If I want to be charitable, I quietly point out that the last time the 49ers won the Superbowl was in 1994.  That's 18 years ago.  Which means that if this guy is telling the truth, he's remembering something that happened when had his own apartment at the age of, what, TEN?

I'm not especially charitable, so instead I respond "Seriously?  You get caught with another guy in the house- and THAT'S the story you come up with?  It's bad enough that you are cheating on me- do you have to humiliate me, and YOURSELF, with the absolute worst alibi EVER?"

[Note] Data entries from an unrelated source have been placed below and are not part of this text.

(** C9 (amended): the object returned by [cleanEnv], a plain object with
    data properties as the validated output is and as the middleware
    stages of the model return, is frozen: each of its own properties is
    read-only and none can be added.  An attempt to add or change any
    ordinary key of it leaves every subsequent read as it was, of an own
    key and of an inherited one, where the same assignment to the object
    before the freeze would show in the next read; the attempt is
    silently ignored in code that is not in strict mode and raises a
    TypeError in strict-mode code. *)
Theorem C9_returned_object_is_immutable
    (defaultReporter : Reporter) (defaultMiddlewares : list Middleware)
    (environment : gmap string value) (specs : list (string * Spec))
    (opts : option CleanOptions) (tr : list event) (obj : jsobject) :
  cleanEnv defaultReporter defaultMiddlewares environment specs opts
  = (tr, Returned obj) →
  (readonly obj = dom (props obj) ∧ extensible obj = false)
  ∧ ∀ (inherited : gmap string value) (k : string) (v : value),
      (∀ strict k',
         get inherited (after_assign strict obj k v) k'
         = get inherited obj k')
      ∧ (∀ strict,
           get inherited
             (after_assign strict (plain_object (props obj)) k v) k = v)
      ∧ assign false obj k v = Ok obj
      ∧ ∃ m, assign true obj k v = Throw (TypeError m).
Proof.
  intros Hclean.
  pose proof (cleanEnv_returns_frozen _ _ _ _ _ _ _ Hclean) as Hfrozen.
  split; [by rewrite Hfrozen|].
  intros inherited k v.
  split; [|split; [intros strict; apply assign_plain|]].
  - intros strict k'. rewrite Hfrozen.
    by destruct (assign_frozen strict (props obj) k v) as (_ & _ & ->).
  - rewrite Hfrozen.
    destruct (assign_frozen false (props obj) k v) as (Hsloppy & Hstrict & _).
    by rewrite <- Hfrozen in *.
Qed.

Lemma C9_returned_object_is_immutable_witness :
  get MoreSamples.object_prototype
    (after_assign false (Object_freeze {["isProduction" := VBool false]})
       "isProduction" (VBool true)) "isProduction" = VBool false
  ∧ get MoreSamples.object_prototype
      (after_assign true (Object_freeze {["isProduction" := VBool false]})
         "PORT" (VNum "1")) "PORT" = VUndefined
  ∧ get MoreSamples.object_prototype
      (after_assign false (Object_freeze {["isProduction" := VBool false]})
         "toString" (VStr "x")) "toString"
    = VObj 1 (Renders "function toString() { [native code] }").
Proof.
  assert (cleanEnv Samples.contract_reporter Samples.catalog ∅ [] None
          = ([EvReport DefaultReporter ∅ ∅; EvMiddleware 0 ∅ ∅],
             Returned (Object_freeze {["isProduction" := VBool false]})))
    as Hclean by reflexivity.
  split; [|split].
  - destruct (C9_returned_object_is_immutable _ _ _ _ _ _ _ Hclean)
      as [_ H].
    destruct (H MoreSamples.object_prototype "isProduction" (VBool true))
      as [Hread _].
    rewrite Hread. reflexivity.
  - destruct (C9_returned_object_is_immutable _ _ _ _ _ _ _ Hclean)
      as [_ H].
    destruct (H MoreSamples.object_prototype "PORT" (VNum "1"))
      as [Hread _].
    rewrite Hread. reflexivity.
  - destruct (C9_returned_object_is_immutable _ _ _ _ _ _ _ Hclean)
      as [_ H].
    destruct (H MoreSamples.object_prototype "toString" (VStr "x"))
      as [Hread _].
    rewrite Hread. reflexivity.
Defined.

Of course, I'm not a TV guy, so it doesn't go that way.  I could never be a TV guy- I shave every morning, I try to dress neatly, I don't think it's funny when my friends get hurt, I don't live to laugh at my friends, and I'm not a beer, sex-and-cell phone-obsessed doofus.*  This woman's hubby IS a TV guy, so he buys the spectacularly unbelievable "this strange man is sitting in our living room because when he was a little boy the 49ers won the Super Bowl" yarn.

I'd say this woman is a real jerk, but I can't because if she's married to a TV guy, she must be a TV girl, which means she's smart and sensible and knows what she's doing at all times.  So I officially don't know what to make of this, except to think that it's probably not a good idea to try this at home, ladies.  Unless you are married to a TV guy- in which case, why not respond to "who's that?" by telling him to STFU and get to work on that damn lawn.

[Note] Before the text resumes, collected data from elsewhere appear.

(** * CG-Abheastian: the mesh loader and the transform state, embedded in Rocq

    The development follows the C++ sources:
    - [model.cpp] / [model.h]: the Wavefront loader [Model], its
      deduplication pass [alignData] and the flat expansion [unpackIndexes];
    - [mainview.cpp] / [mainview.h]: the transform state of [MainView]
      ([rotateAndScale], [setRotation], [setScale]) and the commands issued
      by [initializeGL] and [paintGL].

    Qt's containers are lists, [unsigned] and [int] are [Z] with the
    wrap-around written out, [float] is an IEEE 754 binary32 datum
    ([spec_float]), and an access outside a vector is the outcome [Fault]. *)

From Stdlib Require Import ZArith Lia Bool Ascii String.
From Stdlib Require Import Floats.SpecFloat.
From stdpp Require Import base tactics option list.

Local Open Scope Z_scope.

(** ** Machine integers *)

Module Int.

Definition UINT_MOD : Z := 2 ^ 32.
Definition INT_MAX : Z := 2 ^ 31 - 1.

(** Conversion to [unsigned]: reduction modulo 2^32. *)
Definition to_unsigned (z : Z) : Z := z mod UINT_MOD.

(** Conversion to [int]: the value modulo 2^32 in the signed range. *)
Definition to_int (z : Z) : Z := (z + 2 ^ 31) mod UINT_MOD - 2 ^ 31.

End Int.

(** ** Floats and [QVector3D] *)

(** A C++ [float]. The comparisons below do not depend on the format's
    parameters; the constants are rounded to binary32. *)
Definition float : Type := spec_float.

Definition prec32 : Z := 24.
Definition emax32 : Z := 128.

(** The float nearest to an integer. *)
Definition float_of_Z (z : Z) : float := binary_normalize prec32 emax32 z 0 false.

(** C++ [==] on floats: a NaN equals nothing, the two zeros are equal. *)
Definition float_eqb (a b : float) : bool := SFeqb a b.

Record QVector3D : Type := mkQVector3D { vx : float; vy : float; vz : float }.

(** [operator==(QVector3D, QVector3D)]: the three components compared
    with [==], no tolerance ([qFuzzyCompare] is a different function). *)
Definition QVector3D_eqb (a b : QVector3D) : bool :=
  float_eqb (vx a) (vx b) && float_eqb (vy a) (vy b) && float_eqb (vz a) (vz b).

(** ** Outcomes of a run *)

(** The error taxonomy of the specification. No function of the sources
    raises any of them; the type lets the error contract be stated. *)
Inductive exception : Type :=
  | IOError
  | MalformedInputError.

(** [Done a]: normal return. [Raised e]: an exception reaches the caller.
    [Fault]: an access outside a [QList]/[QVector] (Qt asserts in a debug
    build, the behaviour is undefined otherwise). *)
Inductive run (A : Type) : Type :=
  | Done (a : A)
  | Raised (e : exception)
  | Fault.

Arguments Done {A} a.
Arguments Raised {A} e.
Arguments Fault {A}.

#[export] Instance run_bind : MBind run := fun A B k r =>
  match r with
  | Done a => k a
  | Raised e => Raised e
  | Fault => Fault
  end.

(** A run that raises nothing. *)
Definition never_raises {A : Type} (r : run A) : Prop := forall e, r <> Raised e.

(** A run that reports malformed input to its caller. *)
Definition rejected {A : Type} (r : run A) : Prop := r = Raised MalformedInputError.

(** ** Qt containers and strings *)

Module Qt.

(** [QList::operator[]] with a constant or [int] index. *)
Definition at_nat {A : Type} (l : list A) (i : nat) : run A :=
  match l !! i with
  | Some a => Done a
  | None => Fault
  end.

(** [QList::operator[]] with an integer index. *)
Definition at_ {A : Type} (l : list A) (i : Z) : run A :=
  if 0 <=? i then at_nat l (Z.to_nat i) else Fault.

(** [QList::contains], on the element type's [==]. *)
Definition contains {A : Type} (eqb : A -> A -> bool) (l : list A) (v : A) : bool :=
  existsb (fun u => eqb u v) l.

(** [QList::indexOf]: the first position whose element [== v], or -1. *)
Fixpoint indexOf_from {A : Type} (eqb : A -> A -> bool) (l : list A) (v : A) (i : Z) : Z :=
  match l with
  | [] => -1
  | u :: l' => if eqb u v then i else indexOf_from eqb l' v (i + 1)
  end.

Definition indexOf {A : Type} (eqb : A -> A -> bool) (l : list A) (v : A) : Z :=
  indexOf_from eqb l v 0.

(** [QString::startsWith]. *)
Fixpoint startsWith (s p : string) : bool :=
  match p, s with
  | EmptyString, _ => true
  | String c p', String d s' => Ascii.eqb c d && startsWith s' p'
  | String _ _, EmptyString => false
  end.

(** [QString::split(sep)] for a one-character separator, keeping empty
    parts: the result always has at least one element. *)
Fixpoint split (sep : ascii) (s : string) : list string :=
  match s with
  | EmptyString => [EmptyString]
  | String c s' =>
      if Ascii.eqb c sep then EmptyString :: split sep s'
      else match split sep s' with
           | [] => [String c EmptyString]
           | t :: ts => String c t :: ts
           end
  end.

Definition nonempty (s : string) : bool :=
  match s with
  | EmptyString => false
  | String _ _ => true
  end.

(** [QString::split(sep, Qt::SkipEmptyParts)]. *)
Definition split_skip (sep : ascii) (s : string) : list string :=
  filter (fun t => Is_true (nonempty t)) (split sep s).

End Qt.

Definition SPACE : ascii := " "%char.
Definition SLASH : ascii := "/"%char.

(** ** [class Model] *)

Record Model : Type := mkModel {
  coordsIndexed : list QVector3D;
  indices : list Z;
  coords : list QVector3D
}.

Definition emptyModel : Model := mkModel [] [] [].

Section Loader.

(** [QString::toFloat] and [QString::toUInt] are Qt's; the loader is
    modelled for any pair of such conversions. *)
Variable toFloat : string -> float.
Variable toUInt : string -> Z.

(** [Model::parseVertex] *)
Definition parseVertex (tokens : list string) (m : Model) : run Model :=
  t1 ← Qt.at_nat tokens 1;
  t2 ← Qt.at_nat tokens 2;
  t3 ← Qt.at_nat tokens 3;
  Done (mkModel (coordsIndexed m ++ [mkQVector3D (toFloat t1) (toFloat t2) (toFloat t3)])
                (indices m) (coords m)).

(** The index stored for one face token: the first [/]-separated field,
    minus one, in [unsigned] arithmetic. *)
Definition faceIndex (token : string) : run Z :=
  e0 ← Qt.at_nat (Qt.split SLASH token) 0;
  Done (Int.to_unsigned (toUInt e0 - 1)).

(** The body of the loop of [parseFace], for [tokens[i]], [tokens[i+1]], ... *)
Fixpoint parseFace_loop (rest : list string) (ind : list Z) : run (list Z) :=
  match rest with
  | [] => Done ind
  | t :: rest' => k ← faceIndex t; parseFace_loop rest' (ind ++ [k])
  end.

(** [Model::parseFace]: the loop starts at [i = 1] and ends when
    [i == tokens.size()]; on an empty list it runs off the end. *)
Definition parseFace (tokens : list string) (m : Model) : run Model :=
  match tokens with
  | [] => Fault
  | _ :: rest =>
      ind ← parseFace_loop rest (indices m);
      Done (mkModel (coordsIndexed m) ind (coords m))
  end.

(** One iteration of the [while] loop of the constructor. *)
Definition processLine (line : string) (m : Model) : run Model :=
  if Qt.startsWith line "#"%string then Done m
  else
    let tokens := Qt.split_skip SPACE line in
    t0 ← Qt.at_nat tokens 0;
    if String.eqb t0 "v"%string then parseVertex tokens m
    else if String.eqb t0 "f"%string then parseFace tokens m
    else Done m.

Fixpoint readLines (lines : list string) (m : Model) : run Model :=
  match lines with
  | [] => Done m
  | line :: rest => m1 ← processLine line m; readLines rest m1
  end.

(** The loop of [unpackIndexes]. *)
Fixpoint unpack_loop (cs : list QVector3D) (idx : list Z) (out : list QVector3D)
  : run (list QVector3D) :=
  match idx with
  | [] => Done out
  | i :: idx' => v ← Qt.at_ cs i; unpack_loop cs idx' (out ++ [v])
  end.

(** [Model::unpackIndexes] *)
Definition unpackIndexes (m : Model) : run Model :=
  out ← unpack_loop (coordsIndexed m) (indices m) [];
  Done (mkModel (coordsIndexed m) (indices m) out).

(** The loop of [alignData]; [currentIndex] is an [unsigned], and the
    [qsizetype] returned by [indexOf] is stored in a [QVector<unsigned>]. *)
Fixpoint align_loop (cs : list QVector3D) (idx : list Z)
    (verts : list QVector3D) (ind : list Z) (currentIndex : Z)
  : run (list QVector3D * list Z) :=
  match idx with
  | [] => Done (verts, ind)
  | i :: idx' =>
      v ← Qt.at_ cs i;
      if Qt.contains QVector3D_eqb verts v then
        align_loop cs idx' verts
          (ind ++ [Int.to_unsigned (Qt.indexOf QVector3D_eqb verts v)]) currentIndex
      else
        align_loop cs idx' (verts ++ [v]) (ind ++ [currentIndex])
          (Int.to_unsigned (currentIndex + 1))
  end.

(** [Model::alignData] *)
Definition alignData (m : Model) : run Model :=
  r ← align_loop (coordsIndexed m) (indices m) [] [] 0;
  Done (mkModel (fst r) (snd r) (coords m)).

(** [Model::Model]: the argument is the content of the file, line by
    line, or [None] when the file cannot be opened. *)
Definition Model_ctor (file : option (list string)) : run Model :=
  match file with
  | None => Done emptyModel
  | Some lines =>
      m ← readLines lines emptyModel;
      m ← unpackIndexes m;
      alignData m
  end.

(** Getters *)
Definition getMeshCoords (m : Model) : list QVector3D := coords m.
Definition getCoords (m : Model) : list QVector3D := coordsIndexed m.
Definition getTriangleIndices (m : Model) : list Z := indices m.
Definition getNumTriangles (m : Model) : Z :=
  Int.to_int (Z.of_nat (length (coords m)) / 3).

End Loader.

(** ** [class MainView] *)

(** [struct Vertex] (vertex.h): a position and a colour. *)
Record Vertex : Type := mkVertex {
  x : float; y : float; z : float;
  r : float; g : float; b : float
}.

(** The operations of [QMatrix4x4] that the view calls. Each of
    [translate], [rotate], [scale] and [perspective] updates the matrix in
    place by multiplying it on the right; here it returns the new matrix. *)
Class QMatrix4x4Ops (M : Type) : Type := {
  identity : M;
  translate : M -> float -> float -> float -> M;
  rotate : M -> float -> float -> float -> float -> M;
  scale : M -> float -> M;
  perspective : M -> float -> float -> float -> float -> M
}.

(** The float nearest to the quotient of two integers. *)
Definition float_ratio (p q : Z) : float :=
  SFdiv prec32 emax32 (float_of_Z p) (float_of_Z q).

(** What the view asks of OpenGL, in the order of the calls. *)
Inductive GLcall (M : Type) : Type :=
  | glClear
  | programBind
  | glUniformMatrix4fv (location : Z) (m : M)
  | glBindVertexArray (vao : Z)
  | glBindBuffer (vbo : Z)
  | glBufferData (size : Z) (data : list Vertex)
  | glDrawArrays (first count : Z)
  | programRelease.

Arguments glClear {M}.
Arguments programBind {M}.
Arguments glUniformMatrix4fv {M} location m.
Arguments glBindVertexArray {M} vao.
Arguments glBindBuffer {M} vbo.
Arguments glBufferData {M} size data.
Arguments glDrawArrays {M} first count.
Arguments programRelease {M}.

Record MainView (M : Type) : Type := mkMainView {
  buffer : Z; array : Z;
  knotVBO : Z; knotVAO : Z;
  model : M;
  knotModel : M;
  projection : M;
  modLoc : Z; projLoc : Z;
  rotX : Z; rotY : Z; rotZ : Z;
  scaling : float;
  (** the number of [update()] requests issued so far *)
  updates : nat
}.

Arguments mkMainView {M}.
Arguments buffer {M}. Arguments array {M}.
Arguments knotVBO {M}. Arguments knotVAO {M}.
Arguments model {M}. Arguments knotModel {M}. Arguments projection {M}.
Arguments modLoc {M}. Arguments projLoc {M}.
Arguments rotX {M}. Arguments rotY {M}. Arguments rotZ {M}.
Arguments scaling {M}. Arguments updates {M}.

Section View.

Context {M : Type} `{QMatrix4x4Ops M}.
Variable toFloat : string -> float.
Variable toUInt : string -> Z.

Definition f0 : float := float_of_Z 0.
Definition f1 : float := float_of_Z 1.

(** The pyramid of mainview.h. *)
Definition va : Vertex := mkVertex (float_of_Z (-1)) f1 f1 f1 f0 f0.




(** The fields of a view before [initializeGL]: default-constructed
    matrices, the object names and uniform locations handed out by
    OpenGL, and the initialisers of mainview.h. *)
Definition newMainView (buf arr kvbo kvao mloc ploc : Z) : MainView M :=
  mkMainView buf arr kvbo kvao identity identity identity mloc ploc 0 0 0 f1 0%nat.


(** [MainView::paintGL] *)
Definition paintGL (v : MainView M) : list (GLcall M) :=
  [ glClear; programBind;
    glUniformMatrix4fv (modLoc v) (model v);
    glUniformMatrix4fv (projLoc v) (projection v);
    glBindVertexArray (array v);
    glDrawArrays 0 18;
    glUniformMatrix4fv (modLoc v) (knotModel v);
    glUniformMatrix4fv (projLoc v) (projection v);
    glBindVertexArray (knotVAO v);
    glDrawArrays 0 3840;
    programRelease ].

(** [MainView::resizeGL] *)
Definition resizeGL (v : MainView M) (newWidth newHeight : Z) : MainView M :=
  mkMainView (buffer v) (array v) (knotVBO v) (knotVAO v)
    (model v) (knotModel v)
    (perspective identity (float_of_Z 60)
       (SFdiv prec32 emax32 (float_of_Z newWidth) (float_of_Z newHeight))
       (float_ratio 1 5) (float_of_Z 20))
    (modLoc v) (projLoc v) (rotX v) (rotY v) (rotZ v) (scaling v) (updates v).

*I can't be.   Beer and cell phones are expensive.


  1. "I didn't know what else to do?"

    How about go back to your own fucking apartment, before I call the cops? While you're at it, I'll call the ambulance, so they can get you to the hospital to surgically remove that beer bottle from where I'm going to shove it.

    1. That would definitely work for me. "I didn't know what to do, so I forced my way past your wife, and now I'm going to sit right here every time the 49ers play." And if I object? I can see this getting really ugly, really quickly.

      Bud Lite's answer to irrational obsession seems to be "feed it and enjoy it." To hell with that.